Comment by bigyabai

9 months ago

> Out of interest, have you built an agent?

I wrote one with Google's BERT in 2020 because I was hair-on-fire ecstatic over the idea. Cargo-culted an inference library and hooked it into a Slack bot to post the changelogs. You can guess how that turned out, but yes, at one point I shared the dream. Nothing I've seen has motivated me to try again, the pace of Claude and ChatGPT releases haven't inspired me to try again.

My worry is that you're getting too hyped up when there's not really any serious evidence the issues can be solved. It would be cool if it did, but again, refer to the flying car - great dream, but avgas isn't getting any cheaper. Nor pilots insurance.

> Like, why don't we have Renovatebot for that class of KTLO?

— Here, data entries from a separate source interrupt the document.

(* ===== verification/Workspace.v ===== *)
(** The workspace's project and member data
    ([src/internal/lingdoc/workspacecore/model.go]), the tenant roles of
    [src/internal/types/tenant_member.go], and the judgements about a
    project's members every other part asks for.

    JSON documents a project carries along (template definitions, rule sets,
    policies) are kept as their text; a time is its Unix nanoseconds. *)

From S2P Require Import Prelude Effects OperationStore.

(** ** Errors ([model.go], [human_decision.go]) *)

Definition ErrNotFound : error := Sentinel "not_found".
Definition ErrInvalidRequest : error := Sentinel "invalid_request".
Definition ErrInvalidState : error := Sentinel "invalid_state".
Definition ErrVersionConflict : error := Sentinel "version_conflict".
Definition ErrPermissionSchemaUnavailable : error := Sentinel "permission_schema_unavailable".
Definition ErrHumanDecisionRequired : error := Sentinel "human_decision_required".
Definition ErrProjectInvitationRequired : error := Sentinel "project_invitation_required".

(** ** Tenant roles ([types/tenant_member.go]) *)

Definition TenantRole := string.
Definition TenantRoleOwner : TenantRole := "owner".
Definition TenantRoleAdmin : TenantRole := "admin".
Definition TenantRoleContributor : TenantRole := "contributor".
Definition TenantRoleViewer : TenantRole := "viewer".

Definition tenantRoleLevel : gmap string Z :=
  {[ TenantRoleOwner := 40; TenantRoleAdmin := 30; TenantRoleContributor := 20;
     TenantRoleViewer := 10 ]}.

Definition IsValid (r : TenantRole) : bool := bool_decide (is_Some (tenantRoleLevel !! r)).

(** A missing key reads as zero. *)
Definition Level (r : TenantRole) : Z := default 0 (tenantRoleLevel !! r).

Definition HasPermission (r required : TenantRole) : bool := Level required <=? Level r.

(** ** Projects and their members ([model.go]) *)

Set Primitive Projections.
Record Member := {
  m_UserID : string;
  m_Role : string;
  m_GovernanceRole : string;
  m_FunctionRoles : list string;
  m_FunctionScopes : gmap string (list string);
  m_Status : string
}.

Unset Primitive Projections.

(** [Member{}] *)
Definition zero_member : Member :=
  {| m_UserID := ""; m_Role := ""; m_GovernanceRole := ""; m_FunctionRoles := [];
     m_FunctionScopes := ∅; m_Status := "" |}.

Record SpecField := {
  sf_Value : string;
  sf_Origin : string;
  sf_Status : string;
  sf_Provenance : option string;
  sf_ModifiedBy : string;
  sf_ModifiedAt : Z;
  sf_ModifiedProjectVersion : Z
}.

Record ProjectTemplateCopy := {
  tc_SourceKind : string;
  tc_legacySourceRuleSetSnapshot : option string;
  tc_BindingPolicies : list string;
  tc_SourcePolicyHash : string;
  tc_RuleSetSnapshot : option string;
  tc_SourceRuleSetID : string;
  tc_SourceRuleSetVersion : string;
  tc_SourceRuleSetHash : string;
  tc_ID : string;
  tc_ProjectID : string;
  tc_SourceTemplateID : string;
  tc_SourceTemplateVersion : string;
  tc_Version : Z;
  tc_Status : string;
  tc_ContentHash : string;
  tc_RulesetHash : string;
  tc_TemplateVersionRuleSetRef : option string;
  tc_Definition : string;
  tc_CreatedBy : string;
  tc_CreatedAt : Z
}.

Set Primitive Projections.
Record Project := {
  pr_CurrentSnapshotID : string;
  pr_ID : string;
  pr_Name : string;
  pr_Status : string;
  pr_ProjectVersion : Z;
  pr_SpecRevision : Z;
  pr_CurrentContextRevision : Z;
  pr_DeliveryStatus : string;
  pr_BaselineConfirmationID : string;
  pr_Spec : gmap string string;
  pr_SpecFields : gmap string SpecField;
  pr_TemplateID : string;
  pr_TemplateVersion : string;
  pr_TemplateCopyVersion : Z;
  pr_TemplateCopy : option ProjectTemplateCopy;
  pr_DiscardedAt : option Z;
  pr_Members : list Member
}.

Unset Primitive Projections.

(** [Project{}] *)
Definition zero_project : Project :=
  {| pr_CurrentSnapshotID := ""; pr_ID := ""; pr_Name := ""; pr_Status := ""; pr_ProjectVersion := 0;
     pr_SpecRevision := 0; pr_CurrentContextRevision := 0; pr_DeliveryStatus := "";
     pr_BaselineConfirmationID := ""; pr_Spec := ∅; pr_SpecFields := ∅; pr_TemplateID := "";
     pr_TemplateVersion := ""; pr_TemplateCopyVersion := 0; pr_TemplateCopy := None;
     pr_DiscardedAt := None; pr_Members := [] |}.

Definition is_nil {A} (o : option A) : bool := match o with None => true | Some _ => false end.

(** [project_state.go] *)
Definition Archived (p : Project) : bool :=
  negb (is_nil (pr_DiscardedAt p)) || (pr_Status p =? "archived")%string.

(** ** Judgements about members ([permission_policy.go], [service_facade.go],
    [owner_unavailable.go]) *)

(** The first member of the list with that user id. *)
Definition find_member (members : list Member) (userID : string) : option Member :=
  snd <$> list_find (fun m => m_UserID m = userID) members.

Definition projectMember (p : Project) (userID : string) : Member * bool :=
  match find_member (pr_Members p) userID with
  | Some m => (m, true)
  | None => (zero_member, false)
  end.

Definition governanceRole (m : Member) : string :=
  when (m_Role m =? "owner")%string return "owner";
  when (m_GovernanceRole m =? "")%string return "member";
  m_GovernanceRole m.

Definition function_scopes (m : Member) (role : string) : list string :=
  default [] (m_FunctionScopes m !! role).

Definition memberHasScope (m : Member) (role target : string) : bool :=
  contains (m_FunctionRoles m) role && negb (target =? "")%string
  && contains (function_scopes m role) target.

Definition projectOwner (p : Project) (userID : string) : bool :=
  existsb (fun m => (m_UserID m =? userID)%string && (m_Role m =? "owner")%string) (pr_Members p).

Definition projectOwnerUser (p : Project) : option string :=
  (fun im => m_UserID im.2) <$> list_find (fun m => m_Role m = "owner") (pr_Members p).

(** [m.Status == "" || m.Status == "active"], the reading of an active
    assignment the code repeats. *)
Definition active_status (m : Member) : bool :=
  (m_Status m =? "")%string || (m_Status m =? "active")%string.

(** ** Lemmas *)

Lemma find_member_cons m members u :
  find_member (m :: members) u = if decide (m_UserID m = u) then Some m else find_member members u.
Proof.
  unfold find_member. cbn. destruct (decide (m_UserID m = u)); [done|].
  by destruct (list_find _ members) as [[i m']|].
Qed.

Lemma find_member_some members u m :
  find_member members u = Some m -> m ∈ members /\ m_UserID m = u.
Proof.
  unfold find_member. intros F. apply fmap_Some in F as ([i x] & F & ->).
  apply list_find_Some in F as (F & Hu & _). split; [by eapply list_elem_of_lookup_2|done].
Qed.

Lemma find_member_unique members u m :
  NoDup (m_UserID <$> members) -> m ∈ members -> m_UserID m = u -> find_member members u = Some m.
Proof.
  intros Hnd Hin Hu. unfold find_member.
  destruct (list_find (fun m => m_UserID m = u) members) as [[i x]|] eqn:E; cbn.
  - apply list_find_Some in E as (Hx & Hxu & _).
    apply list_elem_of_lookup_1 in Hin as [j Hj].
    assert (i = j) as ->; [|congruence].
    apply (NoDup_lookup (m_UserID <$> members) i j u); [done| |].
    + rewrite list_lookup_fmap, Hx. simpl. rewrite <- Hxu. reflexivity.
    + rewrite list_lookup_fmap, Hj. simpl. rewrite <- Hu. reflexivity.
  - exfalso. apply list_find_None in E. by eapply Forall_forall in E; [|exact Hin].
Qed.

Lemma projectOwner_spec p u :
  projectOwner p u = true <-> exists m, m ∈ pr_Members p /\ m_UserID m = u /\ m_Role m = "owner".
Proof.
  unfold projectOwner. rewrite existsb_exists. setoid_rewrite andb_true_iff.
  setoid_rewrite String.eqb_eq. by setoid_rewrite <- list_elem_of_In.
Qed.

Lemma projectOwnerUser_spec p u :
  projectOwnerUser p = Some u -> projectOwner p u = true.
Proof.
  intros F. apply fmap_Some in F as ([i m] & F & ->). cbn.
  apply list_find_Some in F as (F & Hr & _). apply projectOwner_spec.
  exists m. split; [by eapply list_elem_of_lookup_2|done].
Qed.

Lemma governanceRole_owner m : m_Role m = "owner" -> governanceRole m = "owner".
Proof. unfold governanceRole. by intros ->. Qed.

Lemma HasPermission_spec r q : HasPermission r q = true <-> Level q <= Level r.
Proof. apply Z.leb_le. Qed.

Lemma Level_nonneg r : 0 <= Level r.
Proof.
  unfold Level, tenantRoleLevel. rewrite !lookup_insert, lookup_singleton.
  repeat case_decide; cbn; lia.
Qed.

Lemma IsValid_level r : IsValid r = true <-> 0 < Level r.
Proof.
  unfold IsValid, Level, tenantRoleLevel. rewrite bool_decide_eq_true.
  rewrite !lookup_insert, lookup_singleton.
  repeat case_decide; cbn; split; intros V; try lia; try by eexists.
  by destruct V.
Qed.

Liability? If you don't keep the lights on, the business is critically impaired. AI agents doesn't use the right address when sending the power bill - cute error in testing, catastrophic error in real life. How do we, as engineers, realistically stop an AI from doing that? How can we introduce heuristic variability without opening avenues for catastrophic, unfixable failure? You might be throwing developers under the bus by advocating for them too strongly here. "Pushbutton idempotency" and "robot that cleans my room" is a square peg trying to fit in a round hole.

3 comments

bigyabai

ghuntley 9 months ago

With respect a lot has changed since 2020. I appreciate your replies. Your points are valid. There is a lot to be solved. There’s some stuff that should not be automated but there’s definitely some stuff that should.

marcus_holmes 8 months ago

Can you answer the question, though, please?
How do we stop them making catastrophic mistakes?
To my mind this is core to the whole thing. Yes, we could make 1000 robots that clean up codebases overnight, but until we can answer the above question, we should definitely, absolutely, not do that.